• Requirement: Repeat the stretch of entries below from the line with "(** The inner" through the line with "slot_end > busy_start]), if". Include both ends and add nothing.

^^^^^^^^

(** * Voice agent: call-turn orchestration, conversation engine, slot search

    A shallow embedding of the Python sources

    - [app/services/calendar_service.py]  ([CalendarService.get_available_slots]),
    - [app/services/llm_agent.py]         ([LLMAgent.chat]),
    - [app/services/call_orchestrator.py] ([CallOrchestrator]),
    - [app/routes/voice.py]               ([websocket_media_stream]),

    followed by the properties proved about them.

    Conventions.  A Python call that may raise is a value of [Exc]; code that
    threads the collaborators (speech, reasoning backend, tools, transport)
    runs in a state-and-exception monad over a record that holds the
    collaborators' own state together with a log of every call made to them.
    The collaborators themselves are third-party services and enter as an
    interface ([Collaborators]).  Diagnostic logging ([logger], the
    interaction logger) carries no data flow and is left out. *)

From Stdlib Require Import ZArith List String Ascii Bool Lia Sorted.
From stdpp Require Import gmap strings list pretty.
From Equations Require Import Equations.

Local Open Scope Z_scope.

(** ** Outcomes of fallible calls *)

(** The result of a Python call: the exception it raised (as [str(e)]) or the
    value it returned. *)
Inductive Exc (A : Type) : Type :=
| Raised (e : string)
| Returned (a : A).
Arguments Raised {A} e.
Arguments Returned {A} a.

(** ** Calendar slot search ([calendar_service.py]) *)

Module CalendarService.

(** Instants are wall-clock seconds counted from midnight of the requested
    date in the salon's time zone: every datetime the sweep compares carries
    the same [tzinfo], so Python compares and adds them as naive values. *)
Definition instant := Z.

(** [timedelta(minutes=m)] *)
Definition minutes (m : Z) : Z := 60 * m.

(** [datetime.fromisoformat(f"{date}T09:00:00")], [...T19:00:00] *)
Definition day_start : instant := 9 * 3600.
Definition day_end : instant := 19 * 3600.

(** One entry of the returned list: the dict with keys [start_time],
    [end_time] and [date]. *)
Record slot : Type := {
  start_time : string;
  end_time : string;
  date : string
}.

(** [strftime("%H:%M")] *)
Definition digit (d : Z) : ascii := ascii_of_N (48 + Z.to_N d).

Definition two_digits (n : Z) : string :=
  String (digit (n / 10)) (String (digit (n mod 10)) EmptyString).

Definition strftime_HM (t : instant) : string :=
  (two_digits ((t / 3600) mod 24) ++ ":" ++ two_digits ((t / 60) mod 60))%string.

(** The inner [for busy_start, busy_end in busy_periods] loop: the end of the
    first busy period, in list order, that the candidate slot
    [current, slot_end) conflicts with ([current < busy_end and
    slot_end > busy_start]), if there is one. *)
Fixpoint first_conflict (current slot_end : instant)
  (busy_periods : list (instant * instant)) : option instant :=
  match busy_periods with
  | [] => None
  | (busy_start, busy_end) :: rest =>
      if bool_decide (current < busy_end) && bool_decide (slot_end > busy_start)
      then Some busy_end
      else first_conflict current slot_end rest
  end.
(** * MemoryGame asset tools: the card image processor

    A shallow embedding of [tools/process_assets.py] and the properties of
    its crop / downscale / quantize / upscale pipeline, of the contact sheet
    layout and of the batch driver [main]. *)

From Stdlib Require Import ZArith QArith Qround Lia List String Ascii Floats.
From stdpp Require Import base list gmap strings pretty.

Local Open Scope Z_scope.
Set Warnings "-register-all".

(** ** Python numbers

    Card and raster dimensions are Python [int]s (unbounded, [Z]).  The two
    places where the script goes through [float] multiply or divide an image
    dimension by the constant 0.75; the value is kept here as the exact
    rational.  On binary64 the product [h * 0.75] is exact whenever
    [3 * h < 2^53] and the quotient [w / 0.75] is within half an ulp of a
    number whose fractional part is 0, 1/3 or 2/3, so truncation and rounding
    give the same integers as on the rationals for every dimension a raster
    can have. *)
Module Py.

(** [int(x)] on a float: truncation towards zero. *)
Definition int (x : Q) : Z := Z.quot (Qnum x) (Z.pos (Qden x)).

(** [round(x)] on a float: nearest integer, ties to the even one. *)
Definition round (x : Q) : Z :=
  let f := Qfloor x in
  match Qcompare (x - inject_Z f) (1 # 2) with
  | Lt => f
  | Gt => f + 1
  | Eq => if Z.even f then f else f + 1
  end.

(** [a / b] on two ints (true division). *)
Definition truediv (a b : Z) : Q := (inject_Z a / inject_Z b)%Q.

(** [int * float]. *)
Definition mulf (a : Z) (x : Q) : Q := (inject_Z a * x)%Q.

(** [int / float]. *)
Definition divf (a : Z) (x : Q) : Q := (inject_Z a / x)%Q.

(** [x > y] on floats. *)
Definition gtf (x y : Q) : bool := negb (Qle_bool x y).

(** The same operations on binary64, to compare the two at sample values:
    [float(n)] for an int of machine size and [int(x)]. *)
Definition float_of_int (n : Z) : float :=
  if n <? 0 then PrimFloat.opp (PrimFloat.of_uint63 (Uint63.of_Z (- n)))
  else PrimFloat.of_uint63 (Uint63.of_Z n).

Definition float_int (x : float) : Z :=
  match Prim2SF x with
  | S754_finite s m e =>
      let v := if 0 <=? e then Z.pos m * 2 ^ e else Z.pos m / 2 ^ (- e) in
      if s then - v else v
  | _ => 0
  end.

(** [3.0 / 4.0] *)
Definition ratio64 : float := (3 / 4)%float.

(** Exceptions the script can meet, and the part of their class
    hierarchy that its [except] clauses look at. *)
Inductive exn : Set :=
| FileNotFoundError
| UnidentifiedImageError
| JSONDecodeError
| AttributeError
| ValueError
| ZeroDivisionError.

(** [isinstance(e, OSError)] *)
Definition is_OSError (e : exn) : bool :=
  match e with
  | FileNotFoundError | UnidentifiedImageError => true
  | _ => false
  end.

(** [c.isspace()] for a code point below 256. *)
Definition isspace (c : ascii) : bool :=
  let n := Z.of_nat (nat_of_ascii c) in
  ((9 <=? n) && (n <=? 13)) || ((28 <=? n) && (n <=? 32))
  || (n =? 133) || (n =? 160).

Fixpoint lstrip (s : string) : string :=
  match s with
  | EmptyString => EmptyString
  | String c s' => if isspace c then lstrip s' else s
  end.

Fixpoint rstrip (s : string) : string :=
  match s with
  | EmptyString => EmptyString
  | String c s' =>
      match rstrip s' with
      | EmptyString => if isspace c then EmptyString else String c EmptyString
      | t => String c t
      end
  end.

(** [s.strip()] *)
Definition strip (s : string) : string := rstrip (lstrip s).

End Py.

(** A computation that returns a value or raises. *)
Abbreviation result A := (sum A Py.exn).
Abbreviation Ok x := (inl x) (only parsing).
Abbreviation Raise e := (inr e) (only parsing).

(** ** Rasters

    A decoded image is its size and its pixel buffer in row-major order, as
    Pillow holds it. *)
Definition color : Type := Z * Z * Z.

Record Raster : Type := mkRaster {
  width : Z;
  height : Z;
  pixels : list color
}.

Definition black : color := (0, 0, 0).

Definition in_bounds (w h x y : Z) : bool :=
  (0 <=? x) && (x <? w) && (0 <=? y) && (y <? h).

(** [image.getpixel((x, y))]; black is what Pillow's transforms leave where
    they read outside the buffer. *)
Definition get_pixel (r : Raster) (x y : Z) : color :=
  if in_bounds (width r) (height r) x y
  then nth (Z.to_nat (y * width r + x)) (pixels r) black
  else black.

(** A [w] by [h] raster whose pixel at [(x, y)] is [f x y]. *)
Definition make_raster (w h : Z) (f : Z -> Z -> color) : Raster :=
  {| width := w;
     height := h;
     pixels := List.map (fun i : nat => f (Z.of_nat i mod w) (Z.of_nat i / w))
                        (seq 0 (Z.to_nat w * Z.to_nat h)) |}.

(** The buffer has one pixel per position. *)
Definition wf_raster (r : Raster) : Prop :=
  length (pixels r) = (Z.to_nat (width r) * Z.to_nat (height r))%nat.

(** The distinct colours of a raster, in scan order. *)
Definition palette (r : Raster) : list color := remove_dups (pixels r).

^^^^^^^^

• Result for this exercise:
(** The inner [for busy_start, busy_end in busy_periods] loop: the end of the
    first busy period, in list order, that the candidate slot
    [current, slot_end) conflicts with ([current < busy_end and
    slot_end > busy_start]), if there is one. *)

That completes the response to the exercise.